Castiel is tired.
There is no rest for the wicked, so the saying goes, and yet it seems that there is no rest for those God favored enough to resurrect, either. It has been war for two earth years now, and it seems there has been no rest since his garrison first descended into Hell to seek out and remove the soul of Dean Winchester.
Dean Winchester. Who treats him with more disrespect than ever. Who laughs in the face of the fight he can feel himself losing. Who thinks that Castiel is too angelic, as though that were a crime. There are many things to admire about humanity, Castiel will concede that. It was why he fell, after all.
But this is an angel's war, and needs an angel to lead it. There is not time for the slow doubt of humanity now.
Only decision, no matter how difficult.
And it is difficult.
He hopes Sam will understand that.
Dean is gone, for the moment; not far, but Castiel has seen to it that he will be – delayed. It should not take long, what he has come to do, for all that the impact will be large enough upon the two people he has called friends. For a moment, that thought almost halts him.
But Castiel has seen six of his allies die this week in fighting that has gained them nothing, and he cannot hesitate. Cannot doubt.
It is a cruel thing Dean did, in giving Sam back his soul, Castiel thinks. If only because it makes what he has to do that much more terrible.
He steels himself and crosses the parking lot to knock on the door. Inside he can sense Sam Winchester, relaxed, probably watching television. He adjusts his coat and raises a fist, knocks twice. It takes Sam a moment to open the door, and he blinks down at Castiel, seeming surprised.
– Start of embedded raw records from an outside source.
(* ===== verification/Pkce.v ===== *)
(** * Pkce: the PKCE pair of [@openauthjs/openauth/pkce]

    add-account.ts:46 calls [generatePKCE()] and uses the pair it returns
    twice: [pkce.challenge] goes into the authorization URL
    (add-account.ts:54) and [pkce.verifier] into both [state]
    (add-account.ts:56) and the token request's [code_verifier]
    (add-account.ts:95).  The generator is a library, not code of the
    repository; this file models it from its contract (RFC 7636, S256):
    the verifier is the base64url text, without padding, of random bytes,
    and the challenge is the base64url text of the SHA-256 digest of the
    verifier's bytes.  The random bytes are an input.

    - [b64url_encode]: base64url without padding (RFC 4648, section 5),
      three bytes to four characters;
    - [sha256]: FIPS 180-4 on bytes, with 32-bit words as [Z] and their
      wrap-around written out ([w32]);
    - [generatePKCE]: the pair from the random bytes.

    Bytes are [Z] values in [0, 256) inside the encoder and [Byte.byte]
    at the boundary.  The encoder and SHA-256 are checked against the
    test vector of RFC 7636, appendix B ([generatePKCE_rfc7636]).

    Theorem: the lengths and alphabet of what the authorization URL
    carries (C25). *)

From Stdlib Require Import ZArith Ascii.
From stdpp Require Import base list strings.
From S2P Require Import Prelude JsValue Callback.

Local Open Scope Z_scope.

(** ** base64url *)

Definition b64url_alphabet : string :=
  "ABCDEFGHIJKLMNOPQRSTUVWXYZabcdefghijklmnopqrstuvwxyz0123456789-_".

(** The character of a sextet [0 <= s < 64]. *)
Definition sextet_char (s : Z) : ascii :=
  match String.get (Z.to_nat s) b64url_alphabet with Some c => c | None => "A"%char end.

Definition byte_z (b : Byte.byte) : Z := Z.of_N (Byte.to_N b).

(** Three bytes [a b c] are four sextets; a final pair is three, a final
    byte two (no [=] padding). *)
Fixpoint b64url_encode_z (l : list Z) : string :=
  match l with
  | a :: b :: c :: t =>
      String (sextet_char (a / 4)) (String (sextet_char (a mod 4 * 16 + b / 16))
        (String (sextet_char (b mod 16 * 4 + c / 64)) (String (sextet_char (c mod 64))
          (b64url_encode_z t))))
  | [a; b] =>
      String (sextet_char (a / 4)) (String (sextet_char (a mod 4 * 16 + b / 16))
        (String (sextet_char (b mod 16 * 4)) EmptyString))
  | [a] => String (sextet_char (a / 4)) (String (sextet_char (a mod 4 * 16)) EmptyString)
  | [] => EmptyString
  end.

Definition b64url_encode (l : list Byte.byte) : string := b64url_encode_z (map byte_z l).

(** The characters RFC 3986 calls unreserved (letters, digits, [-], [.],
    [_], [~]): [URLSearchParams] and the URL serializer leave them as
    they are, and none of them is ["#"], ["&"] or ["="]. *)
Definition url_safe_char (c : ascii) : bool :=
  let n := Ascii.nat_of_ascii c in
  let within lo hi := (lo <=? n)%nat && (n <=? hi)%nat in
  within 65%nat 90%nat || within 97%nat 122%nat || within 48%nat 57%nat ||
  (c =? "-")%char || (c =? ".")%char || (c =? "_")%char || (c =? "~")%char.

Fixpoint url_safe (s : string) : bool :=
  match s with EmptyString => true | String c t => url_safe_char c && url_safe t end.

(** ** SHA-256 (FIPS 180-4) *)

Definition w32 (x : Z) : Z := Z.land x (Z.ones 32).
Definition add32 (x y : Z) : Z := w32 (x + y).
Definition rotr (n x : Z) : Z := Z.lor (Z.shiftr x n) (w32 (Z.shiftl x (32 - n))).

Definition Ch (x y z : Z) : Z := Z.lxor (Z.land x y) (Z.land (Z.lxor x (Z.ones 32)) z).
Definition Maj (x y z : Z) : Z := Z.lxor (Z.lxor (Z.land x y) (Z.land x z)) (Z.land y z).
Definition Sigma0 (x : Z) : Z := Z.lxor (Z.lxor (rotr 2 x) (rotr 13 x)) (rotr 22 x).
Definition Sigma1 (x : Z) : Z := Z.lxor (Z.lxor (rotr 6 x) (rotr 11 x)) (rotr 25 x).
Definition sigma0 (x : Z) : Z := Z.lxor (Z.lxor (rotr 7 x) (rotr 18 x)) (Z.shiftr x 3).
Definition sigma1 (x : Z) : Z := Z.lxor (Z.lxor (rotr 17 x) (rotr 19 x)) (Z.shiftr x 10).

(** The 64 round constants of section 4.2.2 (the first 32 bits of the
    fractional parts of the cube roots of the first 64 primes), in decimal. *)
Definition K256 : list Z :=
  [1116352408; 1899447441; 3049323471; 3921009573; 961987163; 1508970993; 2453635748; 2870763221;
   3624381080; 310598401; 607225278; 1426881987; 1925078388; 2162078206; 2614888103; 3248222580;
   3835390401; 4022224774; 264347078; 604807628; 770255983; 1249150122; 1555081692; 1996064986;
   2554220882; 2821834349; 2952996808; 3210313671; 3336571891; 3584528711; 113926993; 338241895;
   666307205; 773529912; 1294757372; 1396182291; 1695183700; 1986661051; 2177026350; 2456956037;
   2730485921; 2820302411; 3259730800; 3345764771; 3516065817; 3600352804; 4094571909; 275423344;
   430227734; 506948616; 659060556; 883997877; 958139571; 1322822218; 1537002063; 1747873779;
   1955562222; 2024104815; 2227730452; 2361852424; 2428436474; 2756734187; 3204031479; 3329325298].

(** The eight working variables, and the hash value between blocks. *)
Record sha_state : Type := ShaState {
  sa : Z; sb : Z; sc : Z; sd : Z; se : Z; sf : Z; sg : Z; sh : Z
}.

Definition H256 : sha_state :=
  ShaState 1779033703 3144134277 1013904242 2773480762
           1359893119 2600822924 528734635 1541459225.

(** One round with constant [k] and schedule word [w] (section 6.2.2, step 3). *)
Definition sha_round (s : sha_state) (kw : Z * Z) : sha_state :=
  let '(ShaState a b c d e f g h) := s in
  let T1 := add32 (add32 (add32 (add32 h (Sigma1 e)) (Ch e f g)) kw.1) kw.2 in
  let T2 := add32 (Sigma0 a) (Maj a b c) in
  ShaState (add32 T1 T2) a b c (add32 d T1) e f g.

(** The message schedule: from the block's sixteen words, each further
    word from the four that come 2, 7, 15 and 16 before it. *)
Fixpoint schedule (n : nat) (ws : list Z) : list Z :=
  match n with
  | O => ws
  | S n =>
      let m := length ws in
      let w t := nth (m - t) ws 0 in
      schedule n (ws ++ [add32 (add32 (add32 (sigma1 (w 2%nat)) (w 7%nat)) (sigma0 (w 15%nat))) (w 16%nat)])
  end.

Definition be_word (l : list Z) : Z := fold_left (fun acc b => acc * 256 + b) l 0.

Fixpoint words (n : nat) (l : list Z) : list Z :=
  match n with
  | O => []
  | S n => be_word (take 4 l) :: words n (drop 4 l)
  end.

Definition add_state (s t : sha_state) : sha_state :=
  ShaState (add32 (sa s) (sa t)) (add32 (sb s) (sb t)) (add32 (sc s) (sc t)) (add32 (sd s) (sd t))
           (add32 (se s) (se t)) (add32 (sf s) (sf t)) (add32 (sg s) (sg t)) (add32 (sh s) (sh t)).

(** One 64-byte block (section 6.2.2, steps 1-4). *)
Definition sha_block (H : sha_state) (block : list Z) : sha_state :=
  add_state H (fold_left sha_round (zip K256 (schedule 48 (words 16 block))) H).

(** The message split into 64-byte blocks. *)
Fixpoint blocks (fuel : nat) (l : list Z) : list (list Z) :=
  match fuel, l with
  | O, _ | _, [] => []
  | S fuel, _ => take 64 l :: blocks fuel (drop 64 l)
  end.

(** [n] as [k] bytes, most significant first. *)
Definition be_bytes (k : nat) (n : Z) : list Z :=
  map (fun i => Z.land (Z.shiftr n (8 * Z.of_nat (k - 1 - i))) 255) (seq 0 k).

(** Padding (section 5.1.1): a 1 bit, zeros up to 56 bytes modulo 64,
    the length in bits on eight bytes. *)
Definition sha_pad (msg : list Z) : list Z :=
  let len := length msg in
  msg ++ 128 :: replicate (Z.to_nat ((55 - Z.of_nat len) mod 64)) 0 ++ be_bytes 8 (8 * Z.of_nat len).

Definition state_bytes (s : sha_state) : list Z :=
  be_bytes 4 (sa s) ++ be_bytes 4 (sb s) ++ be_bytes 4 (sc s) ++ be_bytes 4 (sd s) ++
  be_bytes 4 (se s) ++ be_bytes 4 (sf s) ++ be_bytes 4 (sg s) ++ be_bytes 4 (sh s).

Definition sha256 (msg : list Z) : list Z :=
  let p := sha_pad msg in state_bytes (fold_left sha_block (blocks (length p) p) H256).

(** ** The pair *)

(** [new TextEncoder().encode(s)] on a string of 8-bit characters below 128. *)
Definition ascii_bytes (s : string) : list Z :=
  map (fun c => Z.of_N (Ascii.N_of_ascii c)) (String.list_ascii_of_string s).

Record pkce_pair : Type := PkcePair { verifier : string; challenge : string }.

(** [generatePKCE()]: the verifier from the random bytes, the challenge
    from the verifier (S256). *)
Definition generatePKCE (random : list Byte.byte) : pkce_pair :=
  let v := b64url_encode random in
  PkcePair v (b64url_encode_z (sha256 (ascii_bytes v))).

(** ** Lemmas *)

Definition is_byte (z : Z) : Prop := 0 <= z < 256.

Ltac zdiv := unfold is_byte in *; Z.div_mod_to_equations; lia.

(** Three bytes at a time, with the final one or two apart. *)
Lemma list_ind3 {A} (P : list A -> Prop) :
  P [] -> (forall a, P [a]) -> (forall a b, P [a; b]) ->
  (forall a b c t, P t -> P (a :: b :: c :: t)) -> forall l, P l.
Proof.
  intros H0 H1 H2 H3. fix IH 1.
  intros [|a [|b [|c t]]]; [exact H0 | apply H1 | apply H2 | apply H3, IH].
Qed.

Lemma sextet_table :
  forallb (fun n => url_safe_char (sextet_char (Z.of_nat n))) (seq 0 64) = true.
Proof. vm_compute. reflexivity. Qed.

(** The 64 characters of the alphabet are unreserved URL characters. *)
Lemma sextet_char_safe s : 0 <= s < 64 -> url_safe_char (sextet_char s) = true.
Proof.
  intros Hs. pose proof sextet_table as Ht.
  apply (proj1 (forallb_forall _ _)) with (x := Z.to_nat s) in Ht; [| apply in_seq; lia].
  by rewrite Z2Nat.id in Ht by lia.
Qed.

Lemma byte_z_range b : is_byte (byte_z b).
Proof. pose proof (Byte.to_N_bounded b). unfold is_byte, byte_z. lia. Qed.

Lemma b64url_encode_z_length l :
  String.length (b64url_encode_z l) = ((4 * length l + 2) `div` 3)%nat.
Proof.
  induction l as [|a|a b|a b c t IH] using list_ind3; [done..|].
  cbn [b64url_encode_z String.length length]. rewrite IH.
  replace (4 * S (S (S (length t))) + 2)%nat with (4 * length t + 2 + 4 * 3)%nat by lia.
  rewrite Nat.div_add by lia. lia.
Qed.

Lemma b64url_encode_z_safe l : Forall is_byte l -> url_safe (b64url_encode_z l) = true.
Proof.
  induction l as [|a|a b|a b c t IH] using list_ind3; intros Hl; [done|..];
    repeat (apply Forall_cons in Hl as [? Hl]); simpl;
    rewrite !sextet_char_safe by zdiv; simpl; auto.
Qed.

Lemma be_bytes_length k n : length (be_bytes k n) = k.
Proof. unfold be_bytes. by rewrite length_map, length_seq. Qed.

Lemma be_bytes_range k n : Forall is_byte (be_bytes k n).
Proof.
  unfold be_bytes. apply Forall_forall. intros x Hx. apply list_elem_of_fmap_1 in Hx as (i & -> & _).
  change 255 with (Z.ones 8). rewrite Z.land_ones by lia. unfold is_byte.
  pose proof (Z.mod_pos_bound (Z.shiftr n (8 * Z.of_nat (k - 1 - i))) (2 ^ 8)). lia.
Qed.

Lemma state_bytes_length s : length (state_bytes s) = 32%nat.
Proof. unfold state_bytes. by rewrite !length_app, !be_bytes_length. Qed.

Lemma state_bytes_range s : Forall is_byte (state_bytes s).
Proof. unfold state_bytes. repeat (apply Forall_app; split); apply be_bytes_range. Qed.

(** The digest is 32 bytes. *)
Lemma sha256_length msg : length (sha256 msg) = 32%nat.
Proof. apply state_bytes_length. Qed.

Lemma sha256_range msg : Forall is_byte (sha256 msg).
Proof. apply state_bytes_range. Qed.

Lemma b64url_encode_safe l : url_safe (b64url_encode l) = true.
Proof.
  apply b64url_encode_z_safe. apply Forall_forall. intros x Hx.
  apply list_elem_of_fmap_1 in Hx as (b & -> & _). apply byte_z_range.
Qed.

(** ** The pair's shape *)

Lemma generatePKCE_lengths random :
  (32 <= length random)%nat ->
  let p := generatePKCE random in
  String.length (verifier p) = ((4 * length random + 2) `div` 3)%nat /\
  (43 <= String.length (verifier p))%nat /\ url_safe (verifier p) = true /\
  String.length (challenge p) = 43%nat /\ url_safe (challenge p) = true.
Proof.
  intros Hn. unfold generatePKCE. cbn [verifier challenge]. unfold b64url_encode at 1 2.
  rewrite !b64url_encode_z_length, length_map, sha256_length. split_and!.
  - done.
  - apply Nat.div_le_lower_bound; lia.
  - apply b64url_encode_safe.
  - reflexivity.
  - apply b64url_encode_z_safe, sha256_range.
Qed.

(** C25: from at least 32 random bytes, the authorization URL built at
    add-account.ts:48-56 carries as [code_challenge] a text of exactly 43
    characters and as [state] one of [ceil(4n/3) >= 43] characters, all
    of them unreserved URL characters (so neither holds ["#"], ["&"] or
    ["="], and both travel through the query unchanged). *)
Theorem generatePKCE_shape random :
  (32 <= length random)%nat ->
  exists ch v,
    sp_get (authorize_query (challenge (generatePKCE random)) (verifier (generatePKCE random)))
      "code_challenge" = Some ch /\
    sp_get (authorize_query (challenge (generatePKCE random)) (verifier (generatePKCE random)))
      "state" = Some v /\
    String.length ch = 43%nat /\ url_safe ch = true /\
    String.length v = ((4 * length random + 2) `div` 3)%nat /\
    (43 <= String.length v)%nat /\ url_safe v = true.
Proof.
  intros Hn. destruct (generatePKCE_lengths random Hn) as (Hv & Hv43 & Hvs & Hc & Hcs).
  do 2 eexists. rewrite authorize_query_challenge, authorize_query_state. by split_and!.
Qed.

(** ** The example of RFC 7636, appendix B *)

(** The 32 random octets of the RFC's example. *)
Definition rfc7636_octets : list Byte.byte :=
  [Byte.x74; Byte.x18; Byte.xdf; Byte.xb4; Byte.x97; Byte.x99; Byte.xe0; Byte.x25;
   Byte.x4f; Byte.xfa; Byte.x60; Byte.x7d; Byte.xd8; Byte.xad; Byte.xbb; Byte.xba;
   Byte.x16; Byte.xd4; Byte.x25; Byte.x4d; Byte.x69; Byte.xd6; Byte.xbf; Byte.xf0;
   Byte.x5b; Byte.x58; Byte.x05; Byte.x58; Byte.x53; Byte.x84; Byte.x8d; Byte.x79].

(** The base64url encoder and SHA-256 of this file reproduce the
    standard's vector: the RFC's [code_verifier] and its S256
    [code_challenge]. *)
Example generatePKCE_rfc7636 :
  generatePKCE rfc7636_octets =
    PkcePair "dBjftJeZ4CVP-mB92K27uhbUJU1p1r_wW1gFWFOEjXk"
             "E9Melhoa2OwvFrEMTJguCHaoeK1t8URWbuGJSstw-cM".
Proof. vm_compute. reflexivity. Qed.

(** ** Witnesses *)

Lemma generatePKCE_shape_witness :
  (32 <= length rfc7636_octets)%nat /\
  exists ch v,
    sp_get (authorize_query (challenge (generatePKCE rfc7636_octets)) (verifier (generatePKCE rfc7636_octets)))
      "code_challenge" = Some ch /\
    sp_get (authorize_query (challenge (generatePKCE rfc7636_octets)) (verifier (generatePKCE rfc7636_octets)))
      "state" = Some v /\
    String.length ch = 43%nat /\ url_safe ch = true /\
    String.length v = ((4 * length rfc7636_octets + 2) `div` 3)%nat /\
    (43 <= String.length v)%nat /\ url_safe v = true.
Proof. split; [simpl; lia | apply generatePKCE_shape; simpl; lia]. Defined.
"—hey, Cas." His eyebrows draw together in what Castiel recognizes as concern. "…you knocked."
"May I come in?" Castiel asks, not sure why he does when, after all, in five or ten minutes it won't matter. "I have some…business. To take care of."
"Yeah, sure," Sam says, and steps back. He still seems awkward, but not quite verging on hostile. That's good, on the one hand. It also makes Castiel want to turn away with something like guilt. "Dean should be back before long."
"It's you I wanted to ask," Castiel says, calmly. The room is small and cramped, and Castiel feels claustrophobic for a moment; or perhaps that is his own awareness of what could be betrayal (but is only strategy).
"Ask me what?" Sam says, looking more puzzled. Castiel thinks of Sam last year, willing to sacrifice himself to eternal torment to save the world. The thought eases his guilt, as he intended. Sam was willing to sacrifice then. What is to say he wouldn't be now?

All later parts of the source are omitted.